【野球】“帝京魂”でのつながり カープOB吉田さん「あいつが一番売れましたね」同級生のユーチューバーなど多彩な仲間に支えられ

 プロ野球・広島でプレーした吉田圭さんは、東京・人形町でお好み焼き、鉄板焼きの店「さぶろく」を経営している。投手兼外野手だった帝京高時代には甲子園でベスト4入りし、ドラフト2位で広島入り。投手から野手への転向を経て7年のプロ野球生活を送った。野球漬けだった高校時代から続く帝京魂でのつながり、店に集う仲間とは。

  ◇  ◇

 落ち着いた雰囲気に包まれた店内の壁に2つのサインが並んでいる。

 向かって左側には、「魂」の文字が添えられたとんねるずの石橋貴明さんのサイン、その隣には極楽とんぼ・山本圭壱さんのサインがある。

 帝京野球部の大先輩である石橋さんはYouTubeチャンネル「貴ちゃんねるず」で今年2月下旬にサプライズ来店。吉田さんはお好み焼きを焼き、緊張の面持ちで甲子園出場当時について説明するなど、あこがれの先輩と交流した。

 「そりゃあ会いたかったですよ。びっくりしました。来てくださってありがたかったですね。向こうからしたら、ただの後輩ですから」

 来店時の驚きと興奮を思い出したように顔をほころばせた。

 番組が配信されると、すぐに反響があった。

 「たかさんのファンの人がサインの写真を撮らせてほしいと結構いらっしゃいましたね。たかさんのおかげで“帝京”はすごい名前が売れてますよね」

 現在、石橋さんはがん闘病を公表し、芸能活動を休止しているが、対面時には強烈な帝京魂を実感したようだ。

 同期の帝京仲間も頼もしい存在だ。吉田さんの代からは、吉田さんを含め3人がプロ野球選手に。エースだった高市俊投手は青学大を経てヤクルトにドラフト1位で入団した。甲子園で1番打者を務めた松本高明内野手は、吉田さんと広島に同期入団し、現在は球団広報を務めている。
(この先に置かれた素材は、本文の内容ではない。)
Lemma shard_clean w resource : clean (worker_evidence_shard w resource).
Proof.
  unfold worker_evidence_shard.
  assert (Hor : forall a b, clean_opt a -> clean_opt b -> clean_opt (opt_or a b)) by by intros [] ? ? ?.
  match goal with |- clean (default _ ?o) => assert (Ho : clean_opt o) end.
  { repeat apply Hor; try apply text_clean_opt; [apply first_text_clean|].
    by repeat case_match; try apply text_clean_opt. }
  destruct (opt_or _ _); [done|apply label_clean].
Qed.

(** * Failures and receipts that storage keeps *)

(** The extra keys of a payload are none of those the code writes. *)
Definition extra (keys : list string) (d : dict) : Prop := forall k, k ∈ keys -> jget k d = None.

Lemma without_extra keys d : extra keys (without_keys keys d).
Proof.
  intros k Hk. unfold without_keys. induction d as [|[k' v] d IH]; [done|].
  rewrite filter_cons. case_decide as Hd; [|done]. simpl. destruct (String.eqb k k') eqn:E; [|done].
  apply String.eqb_eq in E as <-. simpl in Hd. unfold str_in in Hd.
  exfalso. apply not_true_iff_false in Hd. apply Hd, existsb_exists. exists k.
  split; [by apply list_elem_of_In|apply String.eqb_refl].
Qed.

Record failure_wf (f : WorkerEvidenceFailure) : Prop := {
  fw_shard : clean (wf_shard f);
  fw_stage : clean (wf_stage f);
  fw_configuration : clean_opt (wf_configuration_error f);
  fw_extra : extra _FAILURE_PAYLOAD_KEYS (wf_details f);
}.

Definition identity_wf (i : FailureIdentity) : Prop :=
  let '(_, shard, stage, configuration_error) := i in
  clean shard /\ clean stage /\ clean_opt configuration_error.

Lemma failure_identity_wf f : failure_wf f -> identity_wf (identity f).
Proof. by intros []. Qed.

Lemma from_payload_wf d : failure_wf (failure_from_payload d).
Proof.
  split; simpl; [apply clean_default, label_clean|by apply clean_default|apply text_clean_opt|apply without_extra].
Qed.

Lemma parsed_identity_wf j i : _failure_identity j = Some i -> identity_wf i.
Proof.
  destruct j as [| | | |l|]; simpl; try done.
  destruct l as [|r [|shard [|stage [|conf [|]]]]]; try done.
  destruct (_text shard) eqn:E1; [|done]. destruct (_text stage) eqn:E2; [|done]. intros [= <-].
  simpl. split_and!; [by eapply text_clean..|apply text_clean_opt].
Qed.

Lemma run_id_opt r : _run_id (opt_int r) = r.
Proof. by destruct r. Qed.

Lemma identity_reads i : identity_wf i -> _failure_identity (identity_payload i) = Some i.
Proof.
  destruct i as [[[r shard] stage] conf]. intros (H1 & H2 & H3).
  change (_failure_identity (identity_payload (r, shard, stage, conf))) with
    (match _text (JStr shard), _text (JStr stage) with
     | Some shard, Some stage => Some (_run_id (opt_int r), shard, stage, _text (opt_str conf))
     | _, _ => None end).
  by rewrite !clean_text, run_id_opt, clean_opt_text.
Qed.

Lemma jget_jset_opt k k' t d :
  jget k (jset_opt k' t d) =
  if String.eqb k k' then match t with Some t => Some (JStr t) | None => jget k d end else jget k d.
Proof. destruct t; simpl; [apply jget_jset|by destruct (String.eqb k k')]. Qed.

(** What the payload of a failure holds under the keys its identity is read from. *)
Lemma failure_payload_get f k :
  jget k (failure_to_payload f) =
  if String.eqb k "failure_category" then
    match wf_failure_category f with Some t => Some (JStr t) | None => jget k (wf_details f) end
  else if String.eqb k "error" then Some (opt_str (wf_error f))
  else if String.eqb k "credential" then
    match wf_credential f with Some t => Some (JStr t) | None => jget k (wf_details f) end
  else if String.eqb k "provider" then
    match wf_provider f with Some t => Some (JStr t) | None => jget k (wf_details f) end
  else if String.eqb k "configuration_error" then
    match wf_configuration_error f with Some t => Some (JStr t) | None => jget k (wf_details f) end
  else if String.eqb k "status" then
    match wf_status f with Some t => Some (JStr t) | None => jget k (wf_details f) end
  else if String.eqb k "stage" then Some (JStr (wf_stage f))
  else if String.eqb k "shard" then Some (JStr (wf_shard f))
  else if String.eqb k "worker_role" then Some (JStr (wf_worker_role f))
  else if String.eqb k "worker_run_id" || String.eqb k "child_run_id" then
    match wf_worker_run_id f with Some id => Some (JInt id) | None => jget k (wf_details f) end
  else if String.eqb k "tool" then Some (JStr "spawn_worker")
  else if String.eqb k "kind" then Some (JStr "worker_tool_failure")
  else jget k (wf_details f).
Proof.
  unfold failure_to_payload. cbv zeta. unfold jupdate. cbn [fold_left fst snd].
  assert (Hk : forall a, String.eqb k a = true -> k = a) by (intros a; by apply String.eqb_eq).
  repeat first [rewrite jget_jset_opt | rewrite jget_jset].
  destruct (wf_worker_run_id f); rewrite ?jget_jset; repeat (case_match; simpl; try done);
    repeat match goal with H : String.eqb k _ = true |- _ => apply Hk in H; subst k end; done.
Qed.

Lemma failure_reads f : failure_wf f -> identity (failure_from_payload (failure_to_payload f)) = identity f.
Proof.
  intros [Hs Ht Hc He]. unfold failure_from_payload, identity. cbv zeta. simpl.
  unfold jget_or_null. rewrite !failure_payload_get. simpl.
  rewrite !(He "worker_run_id"), !(He "child_run_id"), !(He "configuration_error") by (unfold _FAILURE_PAYLOAD_KEYS; set_solver).
  f_equal; [f_equal; [f_equal|]|].
  - destruct (wf_worker_run_id f) as [z|]; [|done]. simpl. unfold jor. by destruct (truthy _).
  - assert (Hj : jor (JStr (wf_shard f)) (default JNull (jget "repo" (wf_details f))) = JStr (wf_shard f)).
    { unfold jor. destruct Hs as [Hne _]. by destruct (wf_shard f). }
    destruct (wf_failure_category f); simpl.
    all: first [rewrite Hj | idtac]; by rewrite ?clean_text.
  - by rewrite clean_text.
  - destruct (wf_configuration_error f); simpl; [by rewrite clean_text|done].
Qed.

Definition receipt_ids (r : WorkerEvidenceReceipt) : list FailureIdentity :=
  identities (wr_failures r) (wr_failure_identities r).

Record receipt_wf (r : WorkerEvidenceReceipt) : Prop := {
  rw_failures : Forall failure_wf (wr_failures r);
  rw_nodup : NoDup (identity <$> wr_failures r);
  rw_stored : Forall identity_wf (wr_failure_identities r);
  rw_status : clean_opt (wr_status r);
  rw_extra : extra _RECEIPT_PAYLOAD_KEYS (wr_details r);
}.

Definition stored_apart (r : WorkerEvidenceReceipt) : bool :=
  Nat.ltb (Nat.min (length (wr_failures r)) 20) (length (receipt_ids r)).

Lemma receipt_payload_get r k :
  jget k (receipt_to_payload r) =
  if String.eqb k "worker_shards" then
    match wr_worker_shards r with
    | [] => jget k (wr_details r) | l => Some (JList (JStr <$> l)) end
  else if String.eqb k "failure_identities" then
    if stored_apart r then Some (JList (identity_payload <$> receipt_ids r)) else jget k (wr_details r)
  else if String.eqb k "failures" then
    match wr_failures r with
    | [] => jget k (wr_details r)
    | l => Some (JList ((fun f => JObj (failure_to_payload f)) <$> take 20 l)) end
  else if String.eqb k "missing_shards" then
    match wr_failures r with
    | [] => jget k (wr_details r) | _ => Some (JList (JStr <$> missing_shards r)) end
  else if String.eqb k "failure_count" then
    match wr_failures r with
    | [] => jget k (wr_details r) | _ => Some (JInt (Z.of_nat (length (receipt_ids r)))) end
  else if String.eqb k "completeness" then
    match wr_completeness r with Some t => Some (JStr t) | None => jget k (wr_details r) end
  else if String.eqb k "status" then
    match wr_status r with Some t => Some (JStr t) | None => jget k (wr_details r) end
  else jget k (wr_details r).
Proof.
  unfold receipt_to_payload, stored_apart. cbv zeta. change (identities _ _) with (receipt_ids r).
  assert (Hk : forall a, String.eqb k a = true -> k = a) by (intros a; by apply String.eqb_eq).
  generalize (receipt_ids r). intros ids. generalize (missing_shards r). intros ms.
  destruct (wr_worker_shards r), (Nat.ltb _ _), (wr_failures r);
    repeat first [rewrite jget_jset_opt | rewrite jget_jset]; repeat (case_match; simpl; try done);
    repeat match goal with H : String.eqb k _ = true |- _ => apply Hk in H; subst k end; done.
Qed.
 「僕らの代は強かったですよ」と吉田さんが言うのも納得だろう。

 「あいつが一番売れましたね。たまに店にも来てくれます」と話すのは野球ユーチューバーとして大人気のトクサンこと徳田正憲さんだ。ともに甲子園で戦った同級生のトクサンはプロ入りはならなかったが、帝京から創価大に進んで主将を務め、リーグ首位打者や盗塁王に輝くなど活躍。運営する野球専門チャンネルの「トクサンTV」は登録者数85万人超を誇っている。

 「1つ下には歌を歌ってるヤツ、『シクラメン』のメンバーもいるし。近代アートをやってるヤツもいます。多彩ですよね」

 野球部の後輩で3人組ポップグループ「シクラメン」で活動する肉だんごさんを挙げた。それぞれの道を歩きながら仲間とはつながっている。

 極楽・山本さんは「広島」を通じてつながった。大の鯉党である山本さんは、吉田さんの現役時代に宮崎でのキャンプに“参加”するなどチームと交流。そのころからの縁だ。

 吉田さんが引退後、広島で鉄板焼き店「まるよし」の雇われ店長としてスタートした時には、「オープニングスタッフ」として店に入りサポートしてくれたという。

 「飲み物を作って持って行ってくれたりして、お客さんも“山本さんじゃないですか”ってびっくりしてましたね。ずっとお世話になってるんです。だから、サインを(たかさんの)横に書いてもらったんです」

 吉田さんと山本さんには、同じ年頃の幼い娘をもつパパという共通点もあり、互いのまな娘話でも盛り上がっているようだ。

 結婚し、娘が誕生したことで健康に気遣うなど生活が変わったという吉田さん。仲間や家族、そしてお客さんに支えられ、これからも店を守っていく。

(デイリースポーツ・若林みどり)

 ◇吉田圭(よしだ・けい)1984年7月4日生まれ。東京都出身。帝京高3年時に夏の甲子園に「5番左翼」で出場しベスト4。2002年度のドラフト2位で広島入団。左肩の故障で2003年秋に投手から外野手に転向。06年8月26日のヤクルト戦でプロ初出場。プロ在籍は7年で通算16試合24打数3安打2打点、打率・125。07年の北京五輪プレ大会の日本代表として優勝に貢献。20年から東京・人形町で広島鉄板焼き・お好み焼きの店「さぶろく」を営む。